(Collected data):
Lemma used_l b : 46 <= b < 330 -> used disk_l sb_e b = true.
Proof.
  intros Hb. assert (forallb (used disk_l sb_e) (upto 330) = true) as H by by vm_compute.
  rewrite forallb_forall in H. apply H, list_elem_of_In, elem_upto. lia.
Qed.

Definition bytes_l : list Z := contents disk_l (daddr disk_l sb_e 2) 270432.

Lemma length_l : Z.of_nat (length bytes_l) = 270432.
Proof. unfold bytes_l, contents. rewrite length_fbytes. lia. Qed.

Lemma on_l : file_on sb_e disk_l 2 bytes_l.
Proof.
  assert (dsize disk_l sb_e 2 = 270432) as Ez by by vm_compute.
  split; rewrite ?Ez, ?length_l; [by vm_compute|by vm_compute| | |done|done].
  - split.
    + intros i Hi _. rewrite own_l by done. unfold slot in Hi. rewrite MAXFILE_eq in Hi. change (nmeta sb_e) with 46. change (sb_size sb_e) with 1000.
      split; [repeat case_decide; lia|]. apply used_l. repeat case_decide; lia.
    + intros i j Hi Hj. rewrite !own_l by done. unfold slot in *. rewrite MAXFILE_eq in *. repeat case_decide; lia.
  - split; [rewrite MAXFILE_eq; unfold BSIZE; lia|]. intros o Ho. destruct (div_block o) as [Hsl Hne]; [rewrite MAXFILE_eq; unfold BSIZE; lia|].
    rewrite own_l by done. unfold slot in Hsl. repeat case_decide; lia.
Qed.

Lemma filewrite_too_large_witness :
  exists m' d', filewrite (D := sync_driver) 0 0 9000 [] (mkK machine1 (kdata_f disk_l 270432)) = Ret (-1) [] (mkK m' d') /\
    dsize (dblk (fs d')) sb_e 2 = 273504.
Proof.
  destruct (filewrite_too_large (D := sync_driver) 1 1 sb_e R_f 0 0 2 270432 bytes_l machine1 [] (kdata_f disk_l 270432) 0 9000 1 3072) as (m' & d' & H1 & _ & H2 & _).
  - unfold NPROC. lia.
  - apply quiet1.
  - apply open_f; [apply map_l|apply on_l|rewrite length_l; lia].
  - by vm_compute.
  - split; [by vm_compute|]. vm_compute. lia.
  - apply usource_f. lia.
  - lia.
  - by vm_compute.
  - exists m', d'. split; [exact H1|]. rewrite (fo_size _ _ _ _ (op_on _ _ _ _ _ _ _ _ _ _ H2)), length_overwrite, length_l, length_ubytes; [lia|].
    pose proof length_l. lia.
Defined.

(Exercise):
Repeat, word for word, every line from the line that contains "- apply open_f;" to the end of the entries; include both of those lines and no others.

(Written response):
  - apply open_f; [apply map_l|apply on_l|rewrite length_l; lia].
  - by vm_compute.
  - split; [by vm_compute|]. vm_compute. lia.
  - apply usource_f. lia.
  - lia.
  - by vm_compute.
  - exists m', d'. split; [exact H1|]. rewrite (fo_size _ _ _ _ (op_on _ _ _ _ _ _ _ _ _ _ H2)), length_overwrite, length_l, length_ubytes; [lia|].
    pose proof length_l. lia.
Defined.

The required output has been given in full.